** Opening Task material block **

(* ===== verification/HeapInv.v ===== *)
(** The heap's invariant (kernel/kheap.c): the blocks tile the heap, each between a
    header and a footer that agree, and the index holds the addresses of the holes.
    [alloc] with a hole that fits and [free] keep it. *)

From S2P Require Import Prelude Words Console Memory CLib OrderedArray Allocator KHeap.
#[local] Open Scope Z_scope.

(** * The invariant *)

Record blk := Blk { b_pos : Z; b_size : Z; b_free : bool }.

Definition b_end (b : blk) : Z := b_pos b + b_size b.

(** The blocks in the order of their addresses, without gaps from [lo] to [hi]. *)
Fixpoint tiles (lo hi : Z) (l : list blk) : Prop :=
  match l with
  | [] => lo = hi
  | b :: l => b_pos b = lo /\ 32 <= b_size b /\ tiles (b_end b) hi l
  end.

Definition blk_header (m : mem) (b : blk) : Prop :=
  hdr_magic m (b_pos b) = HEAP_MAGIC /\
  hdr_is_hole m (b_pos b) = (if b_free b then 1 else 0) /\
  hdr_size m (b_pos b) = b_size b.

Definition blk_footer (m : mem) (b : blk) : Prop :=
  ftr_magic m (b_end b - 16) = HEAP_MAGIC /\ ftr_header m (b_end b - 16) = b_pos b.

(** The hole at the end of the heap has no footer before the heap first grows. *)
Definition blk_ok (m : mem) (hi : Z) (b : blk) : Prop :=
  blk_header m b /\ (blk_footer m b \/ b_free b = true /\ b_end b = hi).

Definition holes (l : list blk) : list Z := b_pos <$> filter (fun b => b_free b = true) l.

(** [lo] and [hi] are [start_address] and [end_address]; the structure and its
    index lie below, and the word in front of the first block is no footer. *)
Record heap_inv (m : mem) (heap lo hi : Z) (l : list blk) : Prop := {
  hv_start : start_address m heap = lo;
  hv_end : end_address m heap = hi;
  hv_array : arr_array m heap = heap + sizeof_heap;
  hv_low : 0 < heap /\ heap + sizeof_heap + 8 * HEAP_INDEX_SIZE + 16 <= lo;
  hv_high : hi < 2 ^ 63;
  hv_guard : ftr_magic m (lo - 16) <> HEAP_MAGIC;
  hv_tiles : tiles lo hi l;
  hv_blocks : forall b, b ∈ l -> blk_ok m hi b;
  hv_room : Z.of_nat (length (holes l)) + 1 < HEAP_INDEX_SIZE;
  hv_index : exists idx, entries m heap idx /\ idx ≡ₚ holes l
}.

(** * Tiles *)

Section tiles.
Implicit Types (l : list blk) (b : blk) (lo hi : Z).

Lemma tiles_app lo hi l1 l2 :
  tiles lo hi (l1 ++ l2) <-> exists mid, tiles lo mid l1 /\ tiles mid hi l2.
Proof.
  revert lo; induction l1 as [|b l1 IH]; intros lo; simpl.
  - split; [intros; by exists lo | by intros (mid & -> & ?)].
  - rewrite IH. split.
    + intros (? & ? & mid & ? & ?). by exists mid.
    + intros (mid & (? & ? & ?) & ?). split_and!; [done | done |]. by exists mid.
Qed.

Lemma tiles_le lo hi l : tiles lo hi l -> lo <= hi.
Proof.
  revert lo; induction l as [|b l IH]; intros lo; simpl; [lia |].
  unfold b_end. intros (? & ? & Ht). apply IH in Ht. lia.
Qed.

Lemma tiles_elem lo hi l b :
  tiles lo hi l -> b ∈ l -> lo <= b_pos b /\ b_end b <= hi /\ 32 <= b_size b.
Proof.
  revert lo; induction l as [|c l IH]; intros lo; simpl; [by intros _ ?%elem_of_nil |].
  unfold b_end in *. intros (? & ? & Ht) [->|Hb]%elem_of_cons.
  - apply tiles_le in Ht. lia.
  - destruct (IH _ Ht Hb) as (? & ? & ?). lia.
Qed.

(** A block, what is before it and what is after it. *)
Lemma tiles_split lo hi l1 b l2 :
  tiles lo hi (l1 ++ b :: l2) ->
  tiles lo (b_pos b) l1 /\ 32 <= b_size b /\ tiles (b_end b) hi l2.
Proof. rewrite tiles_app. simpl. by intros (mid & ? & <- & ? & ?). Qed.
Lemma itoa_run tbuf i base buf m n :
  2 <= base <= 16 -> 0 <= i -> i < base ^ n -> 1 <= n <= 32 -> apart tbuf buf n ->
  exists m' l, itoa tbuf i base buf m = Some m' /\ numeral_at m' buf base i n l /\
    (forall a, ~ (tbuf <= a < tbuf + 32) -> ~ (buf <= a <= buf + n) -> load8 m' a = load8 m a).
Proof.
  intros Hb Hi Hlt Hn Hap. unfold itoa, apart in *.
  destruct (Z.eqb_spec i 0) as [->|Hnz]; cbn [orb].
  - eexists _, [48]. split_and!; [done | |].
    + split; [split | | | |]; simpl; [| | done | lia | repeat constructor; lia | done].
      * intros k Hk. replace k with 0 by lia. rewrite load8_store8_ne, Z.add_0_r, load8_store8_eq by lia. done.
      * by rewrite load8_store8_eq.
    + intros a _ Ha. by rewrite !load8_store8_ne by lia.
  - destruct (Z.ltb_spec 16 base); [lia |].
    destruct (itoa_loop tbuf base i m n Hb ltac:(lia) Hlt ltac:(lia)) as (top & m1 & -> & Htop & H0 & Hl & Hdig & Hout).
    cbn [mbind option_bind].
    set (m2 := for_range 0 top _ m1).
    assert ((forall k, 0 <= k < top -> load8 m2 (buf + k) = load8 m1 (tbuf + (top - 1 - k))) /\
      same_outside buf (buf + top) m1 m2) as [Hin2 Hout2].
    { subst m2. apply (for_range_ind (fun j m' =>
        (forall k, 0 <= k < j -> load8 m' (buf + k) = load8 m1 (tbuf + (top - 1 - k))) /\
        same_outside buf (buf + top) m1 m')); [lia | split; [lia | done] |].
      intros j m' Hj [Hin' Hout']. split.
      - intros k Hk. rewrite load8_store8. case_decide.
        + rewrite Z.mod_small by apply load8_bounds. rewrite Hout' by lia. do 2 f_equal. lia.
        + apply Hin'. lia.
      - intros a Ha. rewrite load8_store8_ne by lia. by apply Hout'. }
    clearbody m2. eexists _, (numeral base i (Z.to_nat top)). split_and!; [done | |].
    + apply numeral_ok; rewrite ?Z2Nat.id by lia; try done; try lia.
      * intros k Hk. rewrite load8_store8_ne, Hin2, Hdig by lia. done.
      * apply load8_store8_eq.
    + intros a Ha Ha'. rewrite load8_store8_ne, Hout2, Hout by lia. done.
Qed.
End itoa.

** Closing Task material block **
** Opening Task material block **

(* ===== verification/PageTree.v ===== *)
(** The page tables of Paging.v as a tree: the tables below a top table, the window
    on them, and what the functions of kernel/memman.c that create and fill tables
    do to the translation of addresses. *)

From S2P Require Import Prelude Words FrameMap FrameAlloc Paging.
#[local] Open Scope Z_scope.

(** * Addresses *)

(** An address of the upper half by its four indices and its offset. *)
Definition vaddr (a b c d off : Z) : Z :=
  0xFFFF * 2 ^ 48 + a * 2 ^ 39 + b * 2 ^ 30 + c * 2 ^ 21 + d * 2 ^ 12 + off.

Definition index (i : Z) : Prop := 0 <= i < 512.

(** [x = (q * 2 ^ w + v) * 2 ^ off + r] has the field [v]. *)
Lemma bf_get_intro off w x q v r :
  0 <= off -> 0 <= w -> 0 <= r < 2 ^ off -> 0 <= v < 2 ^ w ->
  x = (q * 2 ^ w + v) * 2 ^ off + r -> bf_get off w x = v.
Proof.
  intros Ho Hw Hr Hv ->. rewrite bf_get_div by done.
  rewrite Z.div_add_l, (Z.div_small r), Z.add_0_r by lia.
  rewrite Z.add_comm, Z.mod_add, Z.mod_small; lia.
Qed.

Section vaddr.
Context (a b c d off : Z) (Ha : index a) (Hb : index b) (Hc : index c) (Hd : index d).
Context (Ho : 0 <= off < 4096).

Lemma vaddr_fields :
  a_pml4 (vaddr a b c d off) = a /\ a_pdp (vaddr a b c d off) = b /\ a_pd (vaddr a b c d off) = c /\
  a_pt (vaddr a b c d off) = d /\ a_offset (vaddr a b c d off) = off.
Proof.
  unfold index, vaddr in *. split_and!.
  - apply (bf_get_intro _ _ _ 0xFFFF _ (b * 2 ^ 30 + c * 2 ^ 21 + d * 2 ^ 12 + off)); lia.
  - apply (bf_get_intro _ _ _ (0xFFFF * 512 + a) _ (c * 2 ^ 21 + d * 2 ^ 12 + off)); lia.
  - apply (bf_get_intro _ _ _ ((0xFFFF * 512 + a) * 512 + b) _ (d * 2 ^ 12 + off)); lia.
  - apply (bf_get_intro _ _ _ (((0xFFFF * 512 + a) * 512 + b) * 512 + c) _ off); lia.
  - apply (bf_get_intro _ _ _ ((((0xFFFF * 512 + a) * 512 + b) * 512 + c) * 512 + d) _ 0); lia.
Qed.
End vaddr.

** Closing Task material block **
** Opening Task material block **

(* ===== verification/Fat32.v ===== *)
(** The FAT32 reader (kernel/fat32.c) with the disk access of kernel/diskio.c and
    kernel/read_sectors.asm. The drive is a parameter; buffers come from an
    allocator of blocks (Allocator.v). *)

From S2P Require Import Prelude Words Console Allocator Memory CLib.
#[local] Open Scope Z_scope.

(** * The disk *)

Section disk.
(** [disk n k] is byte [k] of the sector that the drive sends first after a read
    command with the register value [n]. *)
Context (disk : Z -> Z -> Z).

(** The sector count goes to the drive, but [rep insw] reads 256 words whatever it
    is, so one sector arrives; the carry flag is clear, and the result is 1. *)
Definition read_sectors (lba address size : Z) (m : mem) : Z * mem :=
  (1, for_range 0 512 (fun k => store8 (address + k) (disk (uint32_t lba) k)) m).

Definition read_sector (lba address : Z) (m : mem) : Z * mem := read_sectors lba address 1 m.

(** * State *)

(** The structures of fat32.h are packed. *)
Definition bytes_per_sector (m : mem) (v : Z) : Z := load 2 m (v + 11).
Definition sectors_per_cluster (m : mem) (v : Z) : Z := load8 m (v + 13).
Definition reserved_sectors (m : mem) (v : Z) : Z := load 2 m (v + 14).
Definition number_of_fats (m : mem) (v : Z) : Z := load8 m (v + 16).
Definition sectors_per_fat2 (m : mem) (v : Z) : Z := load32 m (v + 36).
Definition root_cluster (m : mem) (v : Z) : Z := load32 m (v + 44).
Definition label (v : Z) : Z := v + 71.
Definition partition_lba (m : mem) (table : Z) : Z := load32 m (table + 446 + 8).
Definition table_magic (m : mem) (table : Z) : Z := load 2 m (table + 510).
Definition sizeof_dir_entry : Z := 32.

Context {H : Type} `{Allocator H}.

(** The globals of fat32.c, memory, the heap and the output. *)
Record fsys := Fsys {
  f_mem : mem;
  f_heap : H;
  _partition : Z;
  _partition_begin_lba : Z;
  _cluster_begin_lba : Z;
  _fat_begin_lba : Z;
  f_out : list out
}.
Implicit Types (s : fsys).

** Closing Task material block **

What you will do —
Using the entries above, output exactly the lines between the line holding "(* ===== verification/HeapInv.v ===== *)" and the line holding "Definition b_end (b", end lines included, and nothing more.

Solution below —
(* ===== verification/HeapInv.v ===== *)
(** The heap's invariant (kernel/kheap.c): the blocks tile the heap, each between a
    header and a footer that agree, and the index holds the addresses of the holes.
    [alloc] with a hole that fits and [free] keep it. *)

From S2P Require Import Prelude Words Console Memory CLib OrderedArray Allocator KHeap.
#[local] Open Scope Z_scope.

(** * The invariant *)

Record blk := Blk { b_pos : Z; b_size : Z; b_free : bool }.

Definition b_end (b : blk) : Z := b_pos b + b_size b.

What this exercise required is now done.